The mouse Nr2e3 gene is located on chromosome 9, and exon 4-5 of this gene was knocked out using gene editing techniques.
● Enhanced S-Cone Syndrome (ESCS) Research;
● Retinitis Pigmentosa (RP) Research;
● Other Retinal Diseases Research.
1. Optical coherence tomography (OCT) of the retina
Figure 1. Optical coherence tomography (OCT) of 4-week-old wild-type mice (WT), heterozygous Nr2e3 KO mice (HE), and homozygous Nr2e3 KO mice (HO). Compared to wild-type mice, homozygous Nr2e3 KO mice have obvious yellow-white subretinal spot lesions in the eyes.
2. Electroretinogram (ERG) testing
Figure 2. Electroretinogram (ERG) of homozygous Nr2e3 KO mice and wild-type mice (C57BL/6J). The amplitudes of a-waves in the scotopic ERG of Nr2e3 KO mice were lower than wild-type mice, indicating an impairment in light perception in the eyes of Nr2e3 KO mice.

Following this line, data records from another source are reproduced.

(* ===== verification/RamfsFlush.v ===== *)
(** * ramfs persistence: copying a file to the bound directory
      (src/kvm/linux-5.15.178/fs/ramfs/inode.c: copy_file_content, ramfs_file_flush,
       ramfs_proc_sync_write; file-mmu.c)

    The files behind the VFS calls are the interface [VFS], a view of named contents
    and its laws [VFSLaws] (the documented behaviour of open, read, write, fsync and
    rename).  The component is code in a state monad over that state and a ledger of
    the buffers, open files, references and locks it holds.  [CopyFlush]: the routines;
    [Sync]: the entry points (proc file, fsync, write); [MapFS]: a file system that
    satisfies the interface. *)

From S2P Require Import Prelude Ramfs.

Definition PATH_MAX : nat := 4096.
Definition O_WRONLY : Z := 1.
Definition O_RDWR : Z := 2.
Definition O_RDONLY : Z := 0.
Definition O_CREAT : Z := 0x40.
Definition O_TRUNC : Z := 0x200.

(** ** The interface to the VFS *)

Abbreviation name := (list Z).
Abbreviation bytes := (list Z).

(** What the code follows from an open file: file_inode, i_sb, s_fs_info, sync_dir. *)
Record fs_info := FsInfo { sync_dir : option name }.
Record super_block := SuperBlock { s_fs_info : option fs_info }.
Record inode := Inode { i_sb : option super_block }.
Record file := File { f_key : name; f_inode : option inode; f_read : bool }.

(** [files] are the regular files by name; a file has one name.  A call returns an error
    number on the left; lookups return the link count of what they find. *)
Class VFS (S : Type) := {
  files : S -> gmap name bytes;
  filp_open : name -> Z -> S -> (Z + file) * S;
  filp_close : file -> S -> S;
  kernel_read : file -> nat -> nat -> S -> (Z + bytes) * S;
  kernel_write : file -> bytes -> nat -> S -> Z * S;
  vfs_fsync : file -> S -> Z * S;
  kern_path : name -> S -> (Z + Z) * S;
  lookup_one_len : name -> name -> S -> (Z + Z) * S;
  do_renameat2 : name -> name -> S -> Z * S;
  generic_file_write_iter : file -> bytes -> S -> Z * S
}.

(** What a successful open does to the files. *)
Definition opened (p : name) (flags : Z) (m : gmap name bytes) : gmap name bytes :=
  match m !! p with
  | Some _ => if flag flags O_TRUNC then <[p:=[]]> m else m
  | None => if flag flags O_CREAT then <[p:=[]]> m else m
  end.

Definition errno_neg (e : Z) : Prop := -4095 <= e < 0.

Class VFSLaws (S : Type) `{VFS S} := {
  open_law : forall p fl s r s', filp_open p fl s = (r, s') ->
    match r with
    | inr f => f_key f = p /\ files s' = opened p fl (files s)
    | inl e => errno_neg e /\
        (files s' = files s \/
         flag fl O_CREAT = true /\ files s !! p = None /\ files s' = <[p:=[]]> (files s))
    end;
  close_law : forall f s, files (filp_close f s) = files s;
  read_law : forall f len pos s r s', kernel_read f len pos s = (r, s') ->
    files s' = files s /\
    match r with
    | inr d => exists c, files s !! f_key f = Some c /\ d `prefix_of` drop pos c /\
        (length d <= len)%nat /\ ((0 < len)%nat -> d = [] -> (length c <= pos)%nat)
    | inl e => errno_neg e
    end;
  write_law : forall f d pos s r s', kernel_write f d pos s = (r, s') ->
    (files s' = files s \/ exists c, files s' = <[f_key f:=c]> (files s)) /\
    r <= Z.of_nat (length d) /\
    (r = Z.of_nat (length d) -> forall c, files s !! f_key f = Some c -> length c = pos ->
       files s' = <[f_key f:=c ++ d]> (files s));
  fsync_law : forall f s r s', vfs_fsync f s = (r, s') -> files s' = files s /\ (r = 0 \/ errno_neg r);
  kern_path_law : forall p s r s', kern_path p s = (r, s') ->
    files s' = files s /\ (forall e, r = inl e -> errno_neg e);
  lookup_law : forall p d s r s', lookup_one_len p d s = (r, s') ->
    files s' = files s /\ (forall e, r = inl e -> errno_neg e);
  rename_law : forall old new s r s', do_renameat2 old new s = (r, s') ->
    (r <> 0 -> errno_neg r /\ files s' = files s) /\
    (r = 0 -> old <> new -> exists c, files s !! old = Some c /\
       files s' = <[new:=c]> (delete old (files s)))
}.

(** ** The monad: the VFS state and the ledger *)

(** Numbers of buffers, open files, path references, dentry references and inode locks
    held. *)
Record ledger := Ledger { bufs : Z; opens : Z; paths : Z; dents : Z; locks : Z }.
Record st (S : Type) := St { vfs : S; led : ledger }.
Arguments St {S} _ _.
Arguments vfs {S} _.
Arguments led {S} _.

Definition M (S A : Type) := st S -> A * st S.
#[export] Instance M_ret S : MRet (M S) := fun A a s => (a, s).
#[export] Instance M_bind S : MBind (M S) :=
  fun A B f m s => let '(a, s') := m s in f a s'.

Definition bump (db do_ dp dd dl : Z) (l : ledger) : ledger :=
  Ledger (bufs l + db) (opens l + do_) (paths l + dp) (dents l + dd) (locks l + dl).

Section Calls.
Context {S : Type} `{VFS S}.
(** Which allocations succeed, by call site. *)
Context (alloc_ok : nat -> bool).

Definition lift {A} (f : S -> A * S) : M S A :=
  fun s => let '(a, v) := f (vfs s) in (a, St v (led s)).
Definition tick (db do_ dp dd dl : Z) : M S unit :=
  fun s => (tt, St (vfs s) (bump db do_ dp dd dl (led s))).

Definition kmalloc (site : nat) : M S bool :=
  if alloc_ok site then tick 1 0 0 0 0;; mret true else mret false.
(** kfree of a pointer; a NULL one (false) is ignored. *)
Definition kfree (p : bool) : M S unit := if p then tick (-1) 0 0 0 0 else mret tt.

Definition open (p : name) (flags : Z) : M S (Z + file) :=
  r ← lift (filp_open p flags);
  match r with inr f => tick 0 1 0 0 0;; mret (inr f) | inl e => mret (inl e) end.
Definition close (f : file) : M S unit :=
  (fun s => (tt, St (filp_close f (vfs s)) (led s)));; tick 0 (-1) 0 0 0.
Definition path_lookup (p : name) : M S (Z + Z) :=
  r ← lift (kern_path p);
  match r with inr n => tick 0 0 1 0 0;; mret (inr n) | inl e => mret (inl e) end.
Definition path_put : M S unit := tick 0 0 (-1) 0 0.
Definition dentry_lookup (p d : name) : M S (Z + Z) :=
  r ← lift (lookup_one_len p d);
  match r with inr n => tick 0 0 0 1 0;; mret (inr n) | inl e => mret (inl e) end.
Definition dput : M S unit := tick 0 0 0 (-1) 0.
Definition inode_lock : M S unit := tick 0 0 0 0 1.
Definition inode_unlock : M S unit := tick 0 0 0 0 (-1).
End Calls.

(** ** Running the monad in proofs *)

Lemma M_bind_eq {S A B} (m : M S A) (f : A -> M S B) s :
  (m ≫= f) s = let '(a, s') := m s in f a s'.
Proof. reflexivity. Qed.

Lemma M_bind_inv {S A B} (m : M S A) (f : A -> M S B) s b s2 :
  (m ≫= f) s = (b, s2) -> exists a s1, m s = (a, s1) /\ f a s1 = (b, s2).
Proof. rewrite M_bind_eq. destruct (m s) as [a s1]. eauto. Qed.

Retinal pathology evaluation of Nr2e3 KO mice and wild-type (WT) mice was performed using Electroretinogram (ERG) and optical coherence tomography (OCT). The results showed that, compared to wild-type mice, the retina of Nr2e3 KO mice had obvious yellow-white pathological spots and a reduced amplitude of the a-wave in scotopic ERG, indicating the presence of retinitis pigmentosa and photoreceptor dysfunction in this model. This model can be used for the study of retinal diseases such as Enhanced S-Cone Syndrome (ESCS) and retinitis pigmentosa (RP).
References
[1] Schorderet DF, Escher P. NR2E3 mutations in enhanced S-cone sensitivity syndrome (ESCS), Goldmann-Favre syndrome (GFS), clumped pigmentary retinal degeneration (CPRD), and retinitis pigmentosa (RP). Hum Mutat. 2009 Nov;30(11):1475-85.
[2] Tsang SH, Sharma T. Enhanced S-Cone Syndrome (Goldmann-Favre Syndrome). Adv Exp Med Biol. 2018;1085:153-156.
[3] Venturini G, Kokona D, Steiner BL, Bulla EG, Jovanovic J, Zinkernagel MS, Escher P. In vivo analysis of onset and progression of retinal degeneration in the Nr2e3rd7/rd7 mouse model of enhanced S-cone sensitivity syndrome. Sci Rep. 2021 Sep 24;11(1):19032.
[4] Chakraborty D, Conley SM, Naash MI. Overexpression of retinal degeneration slow (RDS) protein adversely affects rods in the rd7 model of enhanced S-cone syndrome. PLoS One. 2013 May 1;8(5):e63321.